## What the task asks
Up to and including the line with "[left; eauto|right; left].", reproduce the listing below exactly, beginning at its first line.

## Input data
(** Once a level has been joined without an error, all its tasks succeeded. *)
Lemma level_finished a levels i c :
  level_order a levels → level_inv a levels i c → waiting c = [] → running c = [] →
  ¬ panicked (returned c) → first_error (results_of (current c) (returned c)) = None →
  ∀ j lv k, j < i → levels !! j = Some lv → k ∈ lv.*1 → Finished k (Ok tt) ∈ log c.
Proof.
  intros Hlo [Htodo Hcur Hperm Hprev Hret Hst Hsafe] Hw Hr Hp Hf j lv k Hj Hlv Hk.
  destruct (decide (S j < i)) as [|Hge]; [eauto|].
  destruct Hcur as [[-> _]|(j' & -> & Hj')]; [lia|].
  assert (j = j') as -> by lia. simplify_eq. rewrite Hw, Hr in Hperm. simpl in Hperm.
  pose proof Hk as Hk'. rewrite <- Hperm in Hk'.
  apply list_elem_of_fmap in Hk' as ([k' r] & -> & Hin). simpl in *.
  assert (r = Ok tt) as ->; [|by apply Hret].
  eapply first_error_None; eauto. rewrite Hperm. eauto using keys_level_nodup, lo_nodup.
Qed.

Lemma pstep_inv a levels p i c c' :
  wf a → level_order a levels → level_inv a levels i c → pstep p (PLevel c) (PLevel c') →
  ∃ i', level_inv a levels i' c'.
Proof.
  intros Hwf Hlo Hinv Hstep. pose proof (lo_nodup _ _ Hlo) as Hnd.
  inversion Hstep; subst; pose proof Hinv as Hinv0;
    destruct Hinv as [Htodo Hcur Hperm Hprev Hret Hst Hsafe]; simpl in *.
  - exists i. split; simpl; try done.
    + rewrite <- Hperm, !fmap_app. simpl. solve_Permutation.
    + intros j lv k' ???. apply elem_of_app. left. eauto.
    + intros k' r ?. apply elem_of_app. left. eauto.
    + rewrite started_app, Hst, fmap_app. simpl. solve_Permutation.
    + apply log_safe_snoc; [done|]. intros t' f [= <-] Hd.
      assert (k ∈ current0.*1) as Hk.
      { rewrite <- Hperm, !fmap_app. simpl. set_solver. }
      destruct Hcur as [[_ ->]|(j & -> & Hj)]; [by apply not_elem_of_nil in Hk|].
      destruct (dependency_earlier a levels j current0 f k) as (i' & lv' & Hlt & Hi' & Hf); [done..|].
      eapply Hprev; eauto. lia.
  - exists i. split; simpl; try done.
    + rewrite <- Hperm, !fmap_app. simpl. solve_Permutation.
    + intros j lv k' ???. apply elem_of_app. left. eauto.
    + intros k' r' [Hin|[= <- <-]%list_elem_of_singleton]%elem_of_app; apply elem_of_app;
        [left; eauto|right; left].
    + rewrite started_app, Hst, !fmap_app. simpl. rewrite app_nil_r. solve_Permutation.
    + by apply log_safe_snoc.
  - exists (S i).
    assert (levels !! i = Some next) as Hi by (rewrite <- (Nat.add_0_r i), <- lookup_drop, <- Htodo; done).
    split; simpl; try done.
    + by rewrite <- Nat.add_1_r, <- drop_drop, <- Htodo.
    + right. eauto.
    + by rewrite app_nil_r.
    + intros j lv k Hj Hlv Hk. 
      apply (level_finished a levels i _ Hlo Hinv0) with j lv; simpl; try done. lia.
    + intros k r Hin. by apply not_elem_of_nil in Hin.
    + rewrite app_nil_r, Hst.
      destruct Hcur as [[-> ->]|(j' & -> & Hj')].
      * apply Permutation_sym, Permutation_nil in Hperm. simpl in Hperm. by rewrite Hperm.
      * rewrite Hperm. simpl. rewrite (take_S_r _ _ _ Hj'), concat_app, fmap_app. simpl.
        by rewrite app_nil_r.
Qed.

Lemma level_inv_nodup a levels i c :
  level_order a levels → level_inv a levels i c → NoDup (started (log c)).
Proof.
  intros Hlo [Htodo Hcur Hperm _ _ Hst _]. pose proof (lo_nodup _ _ Hlo) as Hnd.
  assert (NoDup ((concat (take (pred i) levels)).*1 ++ (current c).*1)) as Hnd'.
  { destruct Hcur as [[-> ->]|(j & -> & Hj)]; simpl; [constructor|].
    rewrite <- (take_drop (S j) levels), concat_app, fmap_app in Hnd.
    apply NoDup_app in Hnd as (Hnd & _ & _).
    rewrite (take_S_r _ _ _ Hj), concat_app, fmap_app in Hnd. simpl in Hnd.
    by rewrite app_nil_r in Hnd. }
  rewrite Hst. rewrite <- Hperm in Hnd'. eapply sublist_NoDup; [exact Hnd'|].
  apply sublist_app; [done|]. by apply sublist_inserts_l.
Qed.

Lemma level_inv_last a levels i c :
  level_order a levels → level_inv a levels i c → todo c = [] → waiting c = [] → running c = [] →
  ¬ panicked (returned c) → first_error (results_of (current c) (returned c)) = None →
  ∀ k, k ∈ (concat levels).*1 → Finished k (Ok tt) ∈ log c.
Proof.
  intros Hlo Hinv Ht Hw Hr Hp Hf k Hk.
  apply list_elem_of_fmap in Hk as (kv & -> & Hkv).
  apply elem_of_concat_levels in Hkv as (j & lv & Hj & Hkv).
  eapply level_finished; eauto; [|apply list_elem_of_fmap; eauto].
  apply lookup_lt_Some in Hj. rewrite (pi_todo _ _ _ _ Hinv) in Ht.
  apply (f_equal length) in Ht. rewrite length_drop in Ht. simpl in Ht. lia.
Qed.

(** [P] holds of every configuration reachable from the start. *)
Lemma reachable_ind (P : pconf (K := K) (T := T) (E := E) → Prop) levels p c :
  P (initial levels) →
  (∀ c1 c2, rtc (pstep p) (initial levels) c1 → P c1 → pstep p c1 c2 → P c2) →
  rtc (pstep p) (initial levels) c → P c.
Proof. intros H0 Hs Hr. revert c Hr. apply rtc_ind_r; eauto. Qed.

Definition pconf_inv a levels (pc : pconf (K := K) (T := T) (E := E)) : Prop :=
  match pc with
  | PLevel c => ∃ i, level_inv a levels i c
  | PDone r l => log_safe a l ∧ NoDup (started l) ∧
      (r = Ok tt → ∀ k, k ∈ (concat levels).*1 → Finished k (Ok tt) ∈ l)
  end.

Lemma reachable_inv a levels p pc :
  wf a → level_order a levels → rtc (pstep p) (initial levels) pc → pconf_inv a levels pc.
Proof.
  intros Hwf Hlo. apply (reachable_ind (pconf_inv a levels)).
  - exists 0. split; simpl; try done; [by left|lia|..|apply log_safe_nil].
    intros k r Hin. by apply not_elem_of_nil in Hin.
  - intros [c|] c2 _ Hinv Hstep; [|inversion Hstep]. destruct Hinv as [i Hi]. simpl.
    destruct c2 as [c2|r l]; simpl; [by eapply pstep_inv|].
    assert (l = log c) as -> by (inversion Hstep; by subst).
    split_and!; [apply Hi|by eapply level_inv_nodup|].
    intros ->. inversion Hstep; subst. by eapply level_inv_last.
Qed.
End process_invariant.

(** ** Termination and progress of processing *)
Section process_liveness.
Context {K T E : Type} `{Countable K} `{!DiGraphOps T}.
#[local] Abbreviation pconf := (pconf (K := K) (T := T) (E := E)).

Definition todo_size (todo : list (list (K * T))) : nat :=
  foldr (λ l n, 1 + 2 * length l + n) 0 todo.

(** Steps left at most. *)
Definition measure (c : pconf) : nat :=
  match c with
  | PLevel c => 1 + 2 * length (waiting c) + length (running c) + todo_size (todo c)
  | PDone _ _ => 0
  end.

Lemma pstep_measure p (c c' : pconf) : pstep p c c' → measure c' < measure c.
Proof. destruct 1; simpl; rewrite ?length_app; simpl; rewrite ?length_app; simpl; lia. Qed.

Lemma panicked_existsb (rs : list (K * task_result (E := E))) :
  panicked rs ↔ existsb (λ kr, is_panic kr.2) rs = true.
Proof.
  rewrite existsb_exists. unfold panicked. setoid_rewrite list_elem_of_In. split.
  - intros [k Hk]. by exists (k, Panic).
  - intros ([k []] & Hin & Hp); try done. by exists k.
Qed.

Lemma pstep_progress p (c : level_conf (K := K) (T := T) (E := E)) :
  0 < p → ∃ c', pstep p (PLevel c) c'.
Proof.
  intros Hp. destruct c as [todo current waiting running returned log].
  destruct running as [|[k t] running].
  - destruct waiting as [|[k t] waiting].
    + destruct (existsb (λ kr, is_panic kr.2) returned) eqn:Hex.
      { eexists. apply step_join_error. by apply panicked_existsb. }
      assert (¬ panicked returned) as Hnp by by rewrite panicked_existsb, Hex.
      destruct (first_error (results_of current returned)) as [e|] eqn:He.
      * eexists. by apply step_task_error.
      * destruct todo as [|next todo]; eexists; [by apply step_done|by apply step_next_level].
    + eexists. by apply (step_start _ _ _ [] waiting [] _ _ k t).
  - eexists. by apply (step_finish _ _ _ _ [] running _ _ k t (Ok tt)).
Qed.

Lemma nsteps_measure p n (c c' : pconf) : nsteps (pstep p) n c c' → n + measure c' ≤ measure c.
Proof. induction 1 as [|n x y z Hxy _ IH]; [lia|]. apply pstep_measure in Hxy. lia. Qed.

Lemma run_to_done p (c : pconf) : 0 < p → ∃ r l, rtc (pstep p) c (PDone r l).
Proof.
  intros Hp. induction c as [c IH] using (well_founded_induction
    (Wf_nat.well_founded_ltof _ measure)).
  destruct c as [c|r l]; [|by exists r, l; apply rtc_refl].
  destruct (pstep_progress p c Hp) as [c' Hc']. destruct (IH c') as (r & l & Hr).
  - by apply pstep_measure in Hc'.
  - exists r, l. by eapply rtc_l.
Qed.

Lemma running_bounded p (c : pconf) levels :
  rtc (pstep p) (initial levels) c →
  match c with PLevel c => length (running c) ≤ p | PDone _ _ => True end.
Proof.
  apply (reachable_ind (λ c : pconf, match c with PLevel c => length (running c) ≤ p | _ => True end)).
  - simpl. lia.
  - intros c1 c2 _ H1 Hs. destruct Hs; simpl in *; rewrite ?length_app in *; simpl in *; lia || done.
Qed.
End process_liveness.

(** ** The sequential schedule is one of them *)
Section sequential_schedule.
Context {K T E : Type} `{Countable K} `{!DiGraphOps T} (handler : K → T → outcome E unit).
#[local] Abbreviation result_of := (λ kt : K * T, (kt.1, handler kt.1 kt.2)).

## Response
(** Once a level has been joined without an error, all its tasks succeeded. *)
Lemma level_finished a levels i c :
  level_order a levels → level_inv a levels i c → waiting c = [] → running c = [] →
  ¬ panicked (returned c) → first_error (results_of (current c) (returned c)) = None →
  ∀ j lv k, j < i → levels !! j = Some lv → k ∈ lv.*1 → Finished k (Ok tt) ∈ log c.
Proof.
  intros Hlo [Htodo Hcur Hperm Hprev Hret Hst Hsafe] Hw Hr Hp Hf j lv k Hj Hlv Hk.
  destruct (decide (S j < i)) as [|Hge]; [eauto|].
  destruct Hcur as [[-> _]|(j' & -> & Hj')]; [lia|].
  assert (j = j') as -> by lia. simplify_eq. rewrite Hw, Hr in Hperm. simpl in Hperm.
  pose proof Hk as Hk'. rewrite <- Hperm in Hk'.
  apply list_elem_of_fmap in Hk' as ([k' r] & -> & Hin). simpl in *.
  assert (r = Ok tt) as ->; [|by apply Hret].
  eapply first_error_None; eauto. rewrite Hperm. eauto using keys_level_nodup, lo_nodup.
Qed.

Lemma pstep_inv a levels p i c c' :
  wf a → level_order a levels → level_inv a levels i c → pstep p (PLevel c) (PLevel c') →
  ∃ i', level_inv a levels i' c'.
Proof.
  intros Hwf Hlo Hinv Hstep. pose proof (lo_nodup _ _ Hlo) as Hnd.
  inversion Hstep; subst; pose proof Hinv as Hinv0;
    destruct Hinv as [Htodo Hcur Hperm Hprev Hret Hst Hsafe]; simpl in *.
  - exists i. split; simpl; try done.
    + rewrite <- Hperm, !fmap_app. simpl. solve_Permutation.
    + intros j lv k' ???. apply elem_of_app. left. eauto.
    + intros k' r ?. apply elem_of_app. left. eauto.
    + rewrite started_app, Hst, fmap_app. simpl. solve_Permutation.
    + apply log_safe_snoc; [done|]. intros t' f [= <-] Hd.
      assert (k ∈ current0.*1) as Hk.
      { rewrite <- Hperm, !fmap_app. simpl. set_solver. }
      destruct Hcur as [[_ ->]|(j & -> & Hj)]; [by apply not_elem_of_nil in Hk|].
      destruct (dependency_earlier a levels j current0 f k) as (i' & lv' & Hlt & Hi' & Hf); [done..|].
      eapply Hprev; eauto. lia.
  - exists i. split; simpl; try done.
    + rewrite <- Hperm, !fmap_app. simpl. solve_Permutation.
    + intros j lv k' ???. apply elem_of_app. left. eauto.
    + intros k' r' [Hin|[= <- <-]%list_elem_of_singleton]%elem_of_app; apply elem_of_app;
        [left; eauto|right; left].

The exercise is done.